July 17th, 2019
Conservation and environmental groups have welcomed a “good day for nature” as the Minister for Heritage shelves a controversial change to the laws on hedge-cutting.
Josepha Madigan yesterday announced that she will not proceed with new regulations that would have allowed for roadside hedge cutting this August on a trial basis.
The Minister was given discretionary powers under the Heritage Act 2018 to allow for the cutting of roadside hedges during August on a trial basis in 2019 and 2020.
The Wildlife Act currently restricts the cutting, burning or destruction of vegetation on uncultivated land or in hedges or ditches during the nesting and breeding season for birds and wildlife from 1 March to 31 August.
Ms Madigan said that she made the decision as it’s clear from both recent international and national studies that “we need to provide greater protection” for biodiversity. “It would be wrong and would send out all the wrong signals to extend hedge cutting further into August this year.”
Kieran Flood of the Irish Wildlife Trust (IWT) welcomed Ms Madigan’s announcement and the fact that the decision was made “based on data detailing Ireland’s biodiversity decline”.
“The drastic reductions in protection for nature brought about by the Heritage Act are considered by the IWT and other environmental groups to be both unnecessary and dangerous to wildlife. We are glad to see [hedgecutting] is not being allowed this August.”
According to An Taisce, the new powers in the Heritage Act would have a negative impact on birds, pollinators and other species that rely on hedgerows for food, shelter, as corridors of movement, and for nesting and hibernation.
The environmental charity said that the passage of this Act “was a major blow to nature conservation in Ireland” and that allowing for cutting in August would “directly contradict” the recent declaration of a biodiversity emergency.
Dr Elaine McGoff, An Taisce’s Natural Environment Officer, said that she hopes Ms Madigan’s decision will act as a “clarion call” to other departments to give biodiversity loss “the consideration it urgently requires”.
“This is great news for hedgerows in 2019, but we would like to see a guarantee that hedgerow cutting in August will not be permitted in other years,” she added.
During field research on late-nesting bird species last year, BirdWatch Ireland’s (BWI) found 24 other species nesting in hedgerows well into August. This includes the under-threat Yellowhammer that BWI found still nesting up to the end of September.
BWI’s Oonagh Duggan said that yesterday was a “good day for nature” and welcomed Ms Madigan’s comments on the “need to nurture nature and biodiversity”.
Ms Duggan called on Ms Madigan to follow up on her strong words in favour of protecting nature by setting up a forum to deliver a National Hedgerow Conservation Strategy to ensure their long-term conservation.

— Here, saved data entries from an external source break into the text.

Definition si_long_3_clone : syscall := fun me tc =>
  v ← pvm_get_long me; o ← pvm_create_long_object v; SYSCALL_RETURN tc o.
Definition si_long_4_equals : syscall := fun me tc =>
  params tc 1 (
    him ← POP_ARG tc;
    mo ← load (data me); ho ← load (data him);
    a ← pvm_get_long me; b ← pvm_get_long him;
    ref_dec_o him;;
    return_int tc (b2z ((data (_class mo) =? data (_class ho)) && (a =? b)))).
Definition si_long_5_tostring : syscall := fun me tc =>
  v ← pvm_get_long me; return_printed tc 100 "%Ld" (va_quad v).
Definition si_long_6_toXML : syscall := fun me tc =>
  pvm_get_long me;; SYSCALL_THROW_STRING tc "int toXML called".

(** ** string *)

(** [n] bytes from [off] on. *)
Definition slice (off n : Z) (b : list Z) : M vm (list Z) :=
  if (0 <=? off) && (0 <=? n) && (off + n <=? Z.of_nat (length b))
  then mret (take (Z.to_nat n) (drop (Z.to_nat off) b)) else fault "bytes outside the object".

Definition return_bytes (tc off n : Z) (b : list Z) : M vm bool :=
  v ← slice off n b; o ← pvm_create_string_object_binary (Some v) n; SYSCALL_RETURN tc o.

Definition si_string_3_clone : syscall := fun me tc =>
  ASSERT_STRING tc me 362 (
    '(n, b) ← load_da as_string (data me); return_bytes tc 0 n b).

Definition string_equal (me him : pvm_object) : M vm bool :=
  '(n, b) ← load_da as_string (data me);
  '(n', b') ← load_da as_string (data him);
  mo ← load (data me); ho ← load (data him);
  if negb (data (_class mo) =? data (_class ho)) || negb (n =? n') then mret false else
  d ← some_or_fault (strncmp b b' (Z.to_nat n)) "strncmp past the string";
  mret (d =? 0).

Definition si_string_4_equals : syscall := fun me tc =>
  params tc 1 (
    him ← POP_ARG tc;
    isnull ← pvm_is_null him;
    let finish ret := ref_dec_o him;; return_int tc (b2z ret) in
    if (isnull : bool) then finish false
    else ASSERT_STRING tc him 379 (ret ← string_equal me him; finish ret)).

Definition si_string_5_tostring : syscall := fun me tc => SYSCALL_RETURN tc me.

Definition si_string_8_substring : syscall := fun me tc =>
  ASSERT_STRING tc me 405 (params tc 2 (
    POP_INT tc 411 (fun parmlen => POP_INT tc 412 (fun index =>
      '(n, b) ← load_da as_string (data me);
      if (index <? 0) || (n <=? index) then
        SYSCALL_THROW_STRING tc "string.substring index is out of bounds"
      else
        let len := i32 (n - index) in
        let len := if parmlen <? len then parmlen else len in
        if len <? 0 then SYSCALL_THROW_STRING tc "string.substring length is negative"
        else return_bytes tc index len b)))).

Definition si_string_9_charat : syscall := fun me tc =>
  ASSERT_STRING tc me 433 (params tc 1 (
    POP_INT tc 439 (fun index =>
      '(len, b) ← load_da as_string (data me);
      if i32 (len - 1) <? index then
        SYSCALL_THROW_STRING tc "string.charAt index is out of bounds"
      else c ← some_or_fault (b !!z index) "charAt outside the string"; return_int tc c))).

Definition si_string_10_concat : syscall := fun me tc =>
  params tc 1 (
    him ← POP_ARG tc;
    ASSERT_STRING tc him 459 (
      '(n, b) ← load_da as_string (data me);
      '(n', b') ← load_da as_string (data him);
      v ← slice 0 n b; v' ← slice 0 n' b';
      ret ← pvm_create_string_object_binary_cat (Some v) n (Some v') n';
      ref_dec_o him;;
      SYSCALL_RETURN tc ret)).

Definition si_string_11_length : syscall := fun me tc =>
  ASSERT_STRING tc me 477 (params tc 0 (
    '(n, b) ← load_da as_string (data me); return_int tc n)).

Definition si_string_12_find : syscall := fun me tc =>
  params tc 1 (
    him ← POP_ARG tc;
    ASSERT_STRING tc him 494 (
      '(n, b) ← load_da as_string (data me);
      '(n', b') ← load_da as_string (data him);
      let pos := default (-1) (strnstrn b n b' n') in
      ref_dec_o him;;
      return_int tc pos)).

(** ** thread *)

(** [OLD_VM_SLEEP] is 0. *)
Definition si_thread_10_pause : syscall := fun me tc =>
  if negb (data me =? tc) then SYSCALL_THROW_STRING tc "Thread can pause itself only"
  else SYSCALL_THROW_STRING tc "Not this way".
Definition si_thread_11_continue : syscall := fun me tc => SYSCALL_THROW_STRING tc "Not this way".

Definition si_thread_14_getOsInterface : syscall := fun me tc =>
  root ← gets pvm_object_space_start;
  o ← pvm_get_field root PVM_ROOT_OBJECT_OS_ENTRY;
  o ← ref_inc_o o; SYSCALL_RETURN tc o.
Definition si_thread_13_getUser : syscall := fun me tc =>
  t ← load_thread (data me); SYSCALL_RETURN tc (owner t).

Definition set_environment (e : pvm_object) (t : da_thread) : da_thread :=
  mkThread (th_code t) (call_frame t) (owner t) e (_this_object t) (_istack t) (_ostack t)
    (_estack t) (stack_depth t).

Definition si_thread_12_getEnvironment : syscall := fun me tc =>
  t ← load_thread (data me);
  isnull ← pvm_is_null (environment t);
  (if (isnull : bool) then
     env ← pvm_create_string_object (string_bytes ".phantom.environment");
     cl ← pvm_exec_lookup_class_by_name (se_run_method E) env;
     e ← pvm_create_object (se_init_window E) cl;
     t ← load_thread (data me);
     store_thread (data me) (set_environment e t);;
     ref_dec_o env
   else mret tt);;
  t ← load_thread (data me);
  SYSCALL_RETURN tc (environment t).

(** The classes that only add a name: [si_thread_5_tostring] and the like. *)
Definition tostring (name : string) : syscall := fun me tc => return_string tc name.

(** ** class *)

Definition si_class_class_8_new_class : syscall := fun me tc =>
  params tc 3 (
    class_name ← POP_ARG tc;
    POP_INT tc 764 (fun n_object_slots =>
      iface ← POP_ARG tc;
      ASSERT_STRING tc class_name 767 (
        new_class ← pvm_create_class_object class_name iface (i32 (sizeof_pvm_object * n_object_slots));
        SYSCALL_RETURN tc new_class))).

Definition si_class_10_set_static : syscall := fun me tc =>
  params tc 2 (
    static_val ← POP_ARG tc;
    POP_INT tc 787 (fun n_slot =>
      meda ← load_class (data me);
      pvm_set_ofield (static_vars meda) (u32 n_slot) static_val;;
      SYSCALL_RETURN_NOTHING tc)).

Definition si_class_11_get_static : syscall := fun me tc =>
  params tc 2 (
    POP_INT tc 802 (fun n_slot =>
      meda ← load_class (data me);
      ret ← pvm_get_ofield (static_vars meda) (u32 n_slot);
      ret ← ref_inc_o ret;
      SYSCALL_RETURN tc ret)).

Definition si_class_14_instanceof : syscall := fun me tc =>
  params tc 1 (
    instance ← POP_ARG tc;
    isa ← pvm_object_class_is instance me;
    ref_dec_o instance;;
    return_int tc (b2z isa)).

(** ** boot *)

Definition si_bootstrap_8_load_class : syscall := fun me tc =>
  params tc 1 (
    let bufs := 1024 in
    name ← POP_ARG tc;
    ASSERT_STRING tc name 948 (
      '(n, b) ← load_da as_string (data name);
      v ← slice 0 (Z.min bufs n) b;
      ref_dec_o name;;
      let buf := c_string v in
      cls ← pvm_load_class_from_module (se_devices E) buf;
      match cls with
      | None =>
          let msg := string_bytes " - class load error" in
          if bufs - 2 - Z.of_nat (length msg) <=? Z.of_nat (length buf)
          then throw_bytes tc (drop 3 msg) else throw_bytes tc (buf ++ msg)
      | Some new_class => SYSCALL_RETURN tc new_class
      end)).

Fixpoint print_loop (tc : Z) (n_param : nat) : M vm unit :=
  match n_param with
  | O => mret tt
  | S n =>
      o ← POP_ARG tc;
      pvm_object_print (se_run_method E) o;;
      ref_dec_o o;;
      print_loop tc n
  end.

(** A negative count runs until the stack is empty. *)
Definition si_bootstrap_16_print : syscall := fun me tc =>
  n_param ← POP_ISTACK tc;
  print_loop tc (Z.to_nat (u32 n_param));;
  SYSCALL_RETURN_NOTHING tc.

Definition si_bootstrap_17_register_class_loader : syscall := fun me tc =>
  params tc 1 (
    loader ← POP_ARG tc;
    set_member PVM_ROOT_OBJECT_CLASS_LOADER loader;;
    root ← gets pvm_object_space_start;
    pvm_set_field root PVM_ROOT_OBJECT_CLASS_LOADER loader;;
    SYSCALL_RETURN_NOTHING tc).

Definition si_bootstrap_18_thread : syscall := fun me tc =>
  params tc 1 (
    object ← POP_ARG tc;
    new_cf ← pvm_create_call_frame_object;
    let cfda := data new_cf in
    f ← load_frame cfda;
    pvm_ostack_push (data (cf_ostack f)) me;;
    pvm_istack_push (data (cf_istack f)) 1;;
    code ← pvm_exec_find_method object 8;
    pvm_exec_set_cs cfda code;;
    f ← load_frame cfda;
    store_frame cfda (set_cf_this object f);;
    thread ← pvm_create_thread_object new_cf;
    se_activate_thread E thread;;
    SYSCALL_RETURN_NOTHING tc).

Definition si_bootstrap_19_create_binary : syscall := fun me tc =>
  params tc 1 (
    POP_INT tc 1100 (fun nbytes =>
      o ← pvm_create_binary_object nbytes None; SYSCALL_RETURN tc o)).

Definition si_bootstrap_20_set_screen_background : syscall := fun me tc =>
  params tc 1 (
    bmp ← POP_ARG tc;
    c ← gets (fun s => bitmap_class (pvm_root s));
    isa ← pvm_object_class_is bmp c;
    if negb isa then SYSCALL_THROW_STRING tc "not a bitmap" else
    se_set_background E bmp;;
    ref_dec_o bmp;;
    SYSCALL_RETURN_NOTHING tc).

Definition si_bootstrap_21_sleep : syscall := fun me tc =>
  params tc 1 (POP_INT tc 1175 (fun msec => SYSCALL_RETURN_NOTHING tc)).

Definition si_bootstrap_22_set_os_interface : syscall := fun me tc =>
  params tc 1 (
    o ← POP_ARG tc;
    set_member PVM_ROOT_OBJECT_OS_ENTRY o;;
    ref_saturate_o o;;
    root ← gets pvm_object_space_start;
    pvm_set_field root PVM_ROOT_OBJECT_OS_ENTRY o;;
    SYSCALL_RETURN_NOTHING tc).

Definition si_bootstrap_23_getenv : syscall := fun me tc =>
  e ← gets (fun s => kernel_environment (pvm_root s)); e ← ref_inc_o e; SYSCALL_RETURN tc e.

(** ** array *)

Definition si_array_8_get_iterator : syscall := fun me tc =>
  params tc 0 (SYSCALL_THROW_STRING tc "get iterator is not implemented yet").
Definition si_array_9_get_subarray : syscall := fun me tc =>
  params tc 2 (SYSCALL_THROW_STRING tc "get subarray is not implemented yet").

Definition si_array_10_get : syscall := fun me tc =>
  params tc 1 (
    POP_INT tc 1285 (fun index =>
      da ← load_da as_array (data me);
      if u32 (used_slots da) <=? u32 index
      then SYSCALL_THROW_STRING tc "array get - index is out of bounds" else
      o ← pvm_get_ofield (Heap.page da) (u32 index);
      o ← ref_inc_o o; SYSCALL_RETURN tc o)).

Definition si_array_11_set : syscall := fun me tc =>
  params tc 2 (
    POP_INT tc 1304 (fun index =>
      value ← POP_ARG tc;
      pvm_set_array_ofield (data me) (u32 index) value;;
      value ← ref_inc_o value; SYSCALL_RETURN tc value)).

Definition si_array_12_size : syscall := fun me tc =>
  params tc 0 (da ← load_da as_array (data me); return_int tc (used_slots da)).

(** ** binary *)

Definition sizeof_binary : Z := 4.
(** [me.data->_da_size - sizeof( struct data_area_4_binary )] as unsigned *)
Definition binary_size (a : Z) : M vm Z := o ← load a; mret (u32 (_da_size o - sizeof_binary)).

(** Only prints a dump. *)
Definition si_binary_5_tostring : syscall := fun o tc => return_string tc "(binary)".

Definition si_binary_8_getbyte : syscall := fun me tc =>
  POP_INT tc 1374 (fun index =>
    size ← binary_size (data me);
    if size <=? u32 index then SYSCALL_THROW_STRING tc "binary index out of bounds" else
    '(_, b) ← load_da as_binary (data me);
    v ← some_or_fault (b !!z u32 index) "byte outside the object";
    return_int tc v).

(** Write [v] at [off] of a binary object. *)
Definition binary_write (a off : Z) (v : list Z) : M vm unit :=
  '(n, b) ← load_da as_binary a;
  if off + Z.of_nat (length v) <=? Z.of_nat (length b) then
    update a (set_da (DA_binary n (take (Z.to_nat off) b ++ v ++ drop (Z.to_nat off + length v) b)))
  else fault "write outside the object".

Definition si_binary_9_setbyte : syscall := fun me tc =>
  POP_INT tc 1390 (fun byte => POP_INT tc 1391 (fun index =>
    size ← binary_size (data me);
    if size <=? u32 index then SYSCALL_THROW_STRING tc "binary index out of bounds" else
    binary_write (data me) (u32 index) [u8 byte];;
    SYSCALL_RETURN_NOTHING tc)).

“The Minister’s decision today saves hedgerows this August, but a long-term conservation strategy is urgently needed. This should include a bespoke law protecting hedgerows, as well as guidance on their appropriate management for the benefit of wildlife,” Ms Duggan added.
The Joint Oireachtas Climate Action Committee had recommended that a conservation strategy was included in new State climate policy. The Government has instead proposed to commission a study to quantify the climate role of hedgerows by 2021. Hedgerows act as carbon sinks, estimated to cover over six per cent – 450,000 hectares – of our landmass.
Earlier this year, Irish Rail updated its vegetation management policy to ensure that site-specific risk assessments are carried out if any tree or hedge cutting is being considered during the nesting season.
The move came after Green Party Councillor Pippa Hackett raised concerns with “many incidences of severe hedge trimming” and hedge removal during the cutting season along the rail line in her native Co Offaly.
In May, two men in Co Laois were found guilty and convicted under the Wildlife Act for hedgerow destruction during the nesting season between 22 and 27 May 2017 in Clogrenan, Co Laois.
The case was brought forward by the National Parks and Wildlife Service (NPWS) earlier this month. The two men were convicted of four offences under the Wildlife Act.
According to data released to The Green News under Access to Information on the Environment regulations, the NPWS has brought over 30 cases linked to illegal hedgerow cutting or removal since 2010.
This account for a little over 15 per cent of cases brought by the service between 2010 and 2018, with other cases involving the likes of illegal hare coursing, bird trapping and tree removal.
In March, Ms Madigan announced that she would not make regulations allowed for under the Heritage Act to extend the season for the burning of vegetation into March following an “exceptionally dry” winter.
Analysis of Met Eireann data by Ms Madigan’s department showed that the first two months of 2019 were “exceptionally dry” with rainfall almost 30 per cent below the 30-year average.
Ms Madigan has previously indicated that granting an extension to the burning period would be conditional on adverse weather conditions that prevent burning during the prescribed open period.
Biodiversity experts have raised concerns that such a move would have a devastating impact on breeding birds such as the near-extinct curlew that begins its nesting activities in March, as well as other bird species that nest in scrub.
The burning provision in the Heritage Act will expire after a two-year pilot period although the period may be continued for periods of up to three years by resolution by each House of the Oireachtas.